In your answer, repeat each line of the data exactly.
::::::::
(* ===== verification/LocalLockTable.v ===== *)
(** * Local lock table ([SkipVectorDM/include/LocalLockTable.h])

    Threads of one compute server that access the same key queue up on a local
    ticket lock; the holder can hand its result (read delegation) or its
    remote write (write combining) over to the threads behind it.  The
    functions below are the atomic pieces of the methods: what a thread does
    before it waits for its ticket, what it does once admitted, and the
    release.  Section [protocol] interleaves the pieces of any number of
    threads. *)

From S2P Require Import Prelude KVConfig RdmaConfig LeafNode.
Open Scope Z_scope.

Definition MAX_HOCL_HANDOVER : Z := 8.

(** [struct LocalLockNode]; the counters are 32 bits wide. *)
Record LocalLockNode := MkNode {
  read_current : Z;
  read_ticket : Z;
  read_handover : bool;
  write_current : Z;
  write_ticket : Z;
  write_handover : bool;
  window_start : bool;
  read_window : Z;
  write_window : Z;
  unique_read_key : option Key;
  unique_write_key : option Key;
  unique_addr : Gaddr;
  res : bool;
  ret_value : Value;
  wc_buffer : Value;
  handover_cnt : Z }.

(** The constructor; [res], [ret_value] and [wc_buffer] are not initialised. *)
Definition new_node (r : bool) (v1 v2 : Value) : LocalLockNode :=
  MkNode 0 0 false 0 0 false false 0 0 None None Gaddr_Null r v1 v2 0.

(** [Hash::get_hashed_lock_index]. *)
Definition get_hashed_lock_index `{CityHash} (k : Key) : Z := u64 (CityHash64 (key k)) mod kLocalLockNum.
Definition get_hashed_lock_index_addr `{CityHash} (a : Gaddr) : Z :=
  u64 (CityHash64 (gaddr_bytes a)) mod kLocalLockNum.

(** *** Field updates *)

Definition set_read (n : LocalLockNode) (cur tick : Z) (h : bool) (win : Z) (uk : option Key) : LocalLockNode :=
  MkNode cur tick h (write_current n) (write_ticket n) (write_handover n) (window_start n) win (write_window n)
    uk (unique_write_key n) (unique_addr n) (res n) (ret_value n) (wc_buffer n) (handover_cnt n).
Definition set_write (n : LocalLockNode) (cur tick : Z) (h : bool) (win : Z) (uk : option Key) : LocalLockNode :=
  MkNode (read_current n) (read_ticket n) (read_handover n) cur tick h (window_start n) (read_window n) win
    (unique_read_key n) uk (unique_addr n) (res n) (ret_value n) (wc_buffer n) (handover_cnt n).
Definition set_windows (n : LocalLockNode) (st : bool) (rw ww : Z) : LocalLockNode :=
  MkNode (read_current n) (read_ticket n) (read_handover n) (write_current n) (write_ticket n) (write_handover n)
    st rw ww (unique_read_key n) (unique_write_key n) (unique_addr n) (res n) (ret_value n) (wc_buffer n)
    (handover_cnt n).
Definition set_ret (n : LocalLockNode) (r : bool) (v : Value) : LocalLockNode :=
  MkNode (read_current n) (read_ticket n) (read_handover n) (write_current n) (write_ticket n) (write_handover n)
    (window_start n) (read_window n) (write_window n) (unique_read_key n) (unique_write_key n) (unique_addr n)
    r v (wc_buffer n) (handover_cnt n).
Definition set_wc (n : LocalLockNode) (v : Value) : LocalLockNode :=
  MkNode (read_current n) (read_ticket n) (read_handover n) (write_current n) (write_ticket n) (write_handover n)
    (window_start n) (read_window n) (write_window n) (unique_read_key n) (unique_write_key n) (unique_addr n)
    (res n) (ret_value n) v (handover_cnt n).
Definition set_addr (n : LocalLockNode) (a : Gaddr) : LocalLockNode :=
  MkNode (read_current n) (read_ticket n) (read_handover n) (write_current n) (write_ticket n) (write_handover n)
    (window_start n) (read_window n) (write_window n) (unique_read_key n) (unique_write_key n) a
    (res n) (ret_value n) (wc_buffer n) (handover_cnt n).
Definition set_cnt (n : LocalLockNode) (c : Z) : LocalLockNode :=
  MkNode (read_current n) (read_ticket n) (read_handover n) (write_current n) (write_ticket n) (write_handover n)
    (window_start n) (read_window n) (write_window n) (unique_read_key n) (unique_write_key n) (unique_addr n)
    (res n) (ret_value n) (wc_buffer n) c.

(** [((1UL << 32) + ticket - current) % (1UL << 32)]. *)
Definition waiting (ticket current : Z) : Z := (2 ^ 32 + ticket - current) mod 2 ^ 32.

(** [if(window) { --window; if(both are zero) window_start = false; }]. *)
Definition leave_read_window (n : LocalLockNode) : LocalLockNode :=
  if read_window n =? 0 then n
  else
    let rw := read_window n - 1 in
    set_windows n (if (rw =? 0) && (write_window n =? 0) then false else window_start n) rw (write_window n).
Definition leave_write_window (n : LocalLockNode) : LocalLockNode :=
  if write_window n =? 0 then n
  else
    let ww := write_window n - 1 in
    set_windows n (if (read_window n =? 0) && (ww =? 0) then false else window_start n) (read_window n) ww.

Definition next_read (n : LocalLockNode) : LocalLockNode :=
  set_read n (u32 (read_current n + 1)) (read_ticket n) (read_handover n) (read_window n) (unique_read_key n).
Definition next_write (n : LocalLockNode) : LocalLockNode :=
  set_write n (u32 (write_current n + 1)) (write_ticket n) (write_handover n) (write_window n) (unique_write_key n).

(** What a thread does on arrival: turned away, or a ticket to wait for. *)
Inductive entry := Conflict | Ticket (t : Z).

(** ** Read delegation *)

(** [acquire_local_read_lock] up to the wait. *)
Definition read_enter (n : LocalLockNode) (k : Key) : entry * LocalLockNode :=
  let '(mine, n) :=
    match unique_read_key n with
    | None => (true, set_read n (read_current n) (read_ticket n) (read_handover n) (read_window n) (Some k))
    | Some k' => (key_eqb k' k, n)
    end in
  if negb mine then (Conflict, n)
  else if MAX_HOCL_HANDOVER <? waiting (read_ticket n) (read_current n) then (Conflict, n)
  else (Ticket (read_ticket n),
        set_read n (read_current n) (u32 (read_ticket n + 1)) (read_handover n) (read_window n) (unique_read_key n)).

(** The rest of [acquire_local_read_lock], once [ticket == read_current]. *)
Definition read_admit (n : LocalLockNode) (k : Key) : (bool * bool) * LocalLockNode :=
  if match unique_read_key n with Some k' => key_eqb k' k | None => false end then
    let n := if read_window n =? 0
             then set_read n (read_current n) (read_ticket n) false (read_window n) (unique_read_key n) else n in
    ((read_handover n, false), n)
  else ((false, true), next_read (leave_read_window n)).

(** [release_local_read_lock]: the result and value the caller ends up with. *)
Definition read_release (n : LocalLockNode) (acquire_ret : bool * bool) (r : bool) (v : Value)
    : (bool * Value) * LocalLockNode :=
  if acquire_ret.2 then ((r, v), n)
  else
    let '(r, v, n) := if negb (read_handover n) then (r, v, set_ret n r v) else (res n, ret_value n, n) in
    let ticket := read_ticket n in
    let current := read_current n in
    let n := if negb (read_handover n) && negb (window_start n)
             then set_windows n true (waiting ticket current) (waiting (write_ticket n) (write_current n)) else n in
    let h := negb (ticket =? u32 (current + 1)) in
    let n := set_read n (read_current n) (read_ticket n) h (read_window n) (if h then unique_read_key n else None) in
    ((r, v), next_read (leave_read_window n)).

(** ** Write combining *)

Definition write_enter (n : LocalLockNode) (k : Key) (v : Value) : entry * LocalLockNode :=
  let '(mine, n) :=
    match unique_write_key n with
    | None => (true, set_write n (write_current n) (write_ticket n) (write_handover n) (write_window n) (Some k))
    | Some k' => (key_eqb k' k, n)
    end in
  if negb mine then (Conflict, n)
  else
    let n := set_wc n v in
    (Ticket (write_ticket n),
     set_write n (write_current n) (u32 (write_ticket n + 1)) (write_handover n) (write_window n) (unique_write_key n)).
::::::::
* EXPECTED OUTPUT
(* ===== verification/LocalLockTable.v ===== *)
(** * Local lock table ([SkipVectorDM/include/LocalLockTable.h])

    Threads of one compute server that access the same key queue up on a local
    ticket lock; the holder can hand its result (read delegation) or its
    remote write (write combining) over to the threads behind it.  The
    functions below are the atomic pieces of the methods: what a thread does
    before it waits for its ticket, what it does once admitted, and the
    release.  Section [protocol] interleaves the pieces of any number of
    threads. *)

From S2P Require Import Prelude KVConfig RdmaConfig LeafNode.
Open Scope Z_scope.

Definition MAX_HOCL_HANDOVER : Z := 8.

(** [struct LocalLockNode]; the counters are 32 bits wide. *)
Record LocalLockNode := MkNode {
  read_current : Z;
  read_ticket : Z;
  read_handover : bool;
  write_current : Z;
  write_ticket : Z;
  write_handover : bool;
  window_start : bool;
  read_window : Z;
  write_window : Z;
  unique_read_key : option Key;
  unique_write_key : option Key;
  unique_addr : Gaddr;
  res : bool;
  ret_value : Value;
  wc_buffer : Value;
  handover_cnt : Z }.

(** The constructor; [res], [ret_value] and [wc_buffer] are not initialised. *)
Definition new_node (r : bool) (v1 v2 : Value) : LocalLockNode :=
  MkNode 0 0 false 0 0 false false 0 0 None None Gaddr_Null r v1 v2 0.

(** [Hash::get_hashed_lock_index]. *)
Definition get_hashed_lock_index `{CityHash} (k : Key) : Z := u64 (CityHash64 (key k)) mod kLocalLockNum.
Definition get_hashed_lock_index_addr `{CityHash} (a : Gaddr) : Z :=
  u64 (CityHash64 (gaddr_bytes a)) mod kLocalLockNum.

(** *** Field updates *)

Definition set_read (n : LocalLockNode) (cur tick : Z) (h : bool) (win : Z) (uk : option Key) : LocalLockNode :=
  MkNode cur tick h (write_current n) (write_ticket n) (write_handover n) (window_start n) win (write_window n)
    uk (unique_write_key n) (unique_addr n) (res n) (ret_value n) (wc_buffer n) (handover_cnt n).
Definition set_write (n : LocalLockNode) (cur tick : Z) (h : bool) (win : Z) (uk : option Key) : LocalLockNode :=
  MkNode (read_current n) (read_ticket n) (read_handover n) cur tick h (window_start n) (read_window n) win
    (unique_read_key n) uk (unique_addr n) (res n) (ret_value n) (wc_buffer n) (handover_cnt n).
Definition set_windows (n : LocalLockNode) (st : bool) (rw ww : Z) : LocalLockNode :=
  MkNode (read_current n) (read_ticket n) (read_handover n) (write_current n) (write_ticket n) (write_handover n)
    st rw ww (unique_read_key n) (unique_write_key n) (unique_addr n) (res n) (ret_value n) (wc_buffer n)
    (handover_cnt n).
Definition set_ret (n : LocalLockNode) (r : bool) (v : Value) : LocalLockNode :=
  MkNode (read_current n) (read_ticket n) (read_handover n) (write_current n) (write_ticket n) (write_handover n)
    (window_start n) (read_window n) (write_window n) (unique_read_key n) (unique_write_key n) (unique_addr n)
    r v (wc_buffer n) (handover_cnt n).
Definition set_wc (n : LocalLockNode) (v : Value) : LocalLockNode :=
  MkNode (read_current n) (read_ticket n) (read_handover n) (write_current n) (write_ticket n) (write_handover n)
    (window_start n) (read_window n) (write_window n) (unique_read_key n) (unique_write_key n) (unique_addr n)
    (res n) (ret_value n) v (handover_cnt n).
Definition set_addr (n : LocalLockNode) (a : Gaddr) : LocalLockNode :=
  MkNode (read_current n) (read_ticket n) (read_handover n) (write_current n) (write_ticket n) (write_handover n)
    (window_start n) (read_window n) (write_window n) (unique_read_key n) (unique_write_key n) a
    (res n) (ret_value n) (wc_buffer n) (handover_cnt n).
Definition set_cnt (n : LocalLockNode) (c : Z) : LocalLockNode :=
  MkNode (read_current n) (read_ticket n) (read_handover n) (write_current n) (write_ticket n) (write_handover n)
    (window_start n) (read_window n) (write_window n) (unique_read_key n) (unique_write_key n) (unique_addr n)
    (res n) (ret_value n) (wc_buffer n) c.

(** [((1UL << 32) + ticket - current) % (1UL << 32)]. *)
Definition waiting (ticket current : Z) : Z := (2 ^ 32 + ticket - current) mod 2 ^ 32.

(** [if(window) { --window; if(both are zero) window_start = false; }]. *)
Definition leave_read_window (n : LocalLockNode) : LocalLockNode :=
  if read_window n =? 0 then n
  else
    let rw := read_window n - 1 in
    set_windows n (if (rw =? 0) && (write_window n =? 0) then false else window_start n) rw (write_window n).
Definition leave_write_window (n : LocalLockNode) : LocalLockNode :=
  if write_window n =? 0 then n
  else
    let ww := write_window n - 1 in
    set_windows n (if (read_window n =? 0) && (ww =? 0) then false else window_start n) (read_window n) ww.

Definition next_read (n : LocalLockNode) : LocalLockNode :=
  set_read n (u32 (read_current n + 1)) (read_ticket n) (read_handover n) (read_window n) (unique_read_key n).
Definition next_write (n : LocalLockNode) : LocalLockNode :=
  set_write n (u32 (write_current n + 1)) (write_ticket n) (write_handover n) (write_window n) (unique_write_key n).

(** What a thread does on arrival: turned away, or a ticket to wait for. *)
Inductive entry := Conflict | Ticket (t : Z).

(** ** Read delegation *)

(** [acquire_local_read_lock] up to the wait. *)
Definition read_enter (n : LocalLockNode) (k : Key) : entry * LocalLockNode :=
  let '(mine, n) :=
    match unique_read_key n with
    | None => (true, set_read n (read_current n) (read_ticket n) (read_handover n) (read_window n) (Some k))
    | Some k' => (key_eqb k' k, n)
    end in
  if negb mine then (Conflict, n)
  else if MAX_HOCL_HANDOVER <? waiting (read_ticket n) (read_current n) then (Conflict, n)
  else (Ticket (read_ticket n),
        set_read n (read_current n) (u32 (read_ticket n + 1)) (read_handover n) (read_window n) (unique_read_key n)).

(** The rest of [acquire_local_read_lock], once [ticket == read_current]. *)
Definition read_admit (n : LocalLockNode) (k : Key) : (bool * bool) * LocalLockNode :=
  if match unique_read_key n with Some k' => key_eqb k' k | None => false end then
    let n := if read_window n =? 0
             then set_read n (read_current n) (read_ticket n) false (read_window n) (unique_read_key n) else n in
    ((read_handover n, false), n)
  else ((false, true), next_read (leave_read_window n)).

(** [release_local_read_lock]: the result and value the caller ends up with. *)
Definition read_release (n : LocalLockNode) (acquire_ret : bool * bool) (r : bool) (v : Value)
    : (bool * Value) * LocalLockNode :=
  if acquire_ret.2 then ((r, v), n)
  else
    let '(r, v, n) := if negb (read_handover n) then (r, v, set_ret n r v) else (res n, ret_value n, n) in
    let ticket := read_ticket n in
    let current := read_current n in
    let n := if negb (read_handover n) && negb (window_start n)
             then set_windows n true (waiting ticket current) (waiting (write_ticket n) (write_current n)) else n in
    let h := negb (ticket =? u32 (current + 1)) in
    let n := set_read n (read_current n) (read_ticket n) h (read_window n) (if h then unique_read_key n else None) in
    ((r, v), next_read (leave_read_window n)).

(** ** Write combining *)

Definition write_enter (n : LocalLockNode) (k : Key) (v : Value) : entry * LocalLockNode :=
  let '(mine, n) :=
    match unique_write_key n with
    | None => (true, set_write n (write_current n) (write_ticket n) (write_handover n) (write_window n) (Some k))
    | Some k' => (key_eqb k' k, n)
    end in
  if negb mine then (Conflict, n)
  else
    let n := set_wc n v in
    (Ticket (write_ticket n),
     set_write n (write_current n) (u32 (write_ticket n + 1)) (write_handover n) (write_window n) (unique_write_key n)).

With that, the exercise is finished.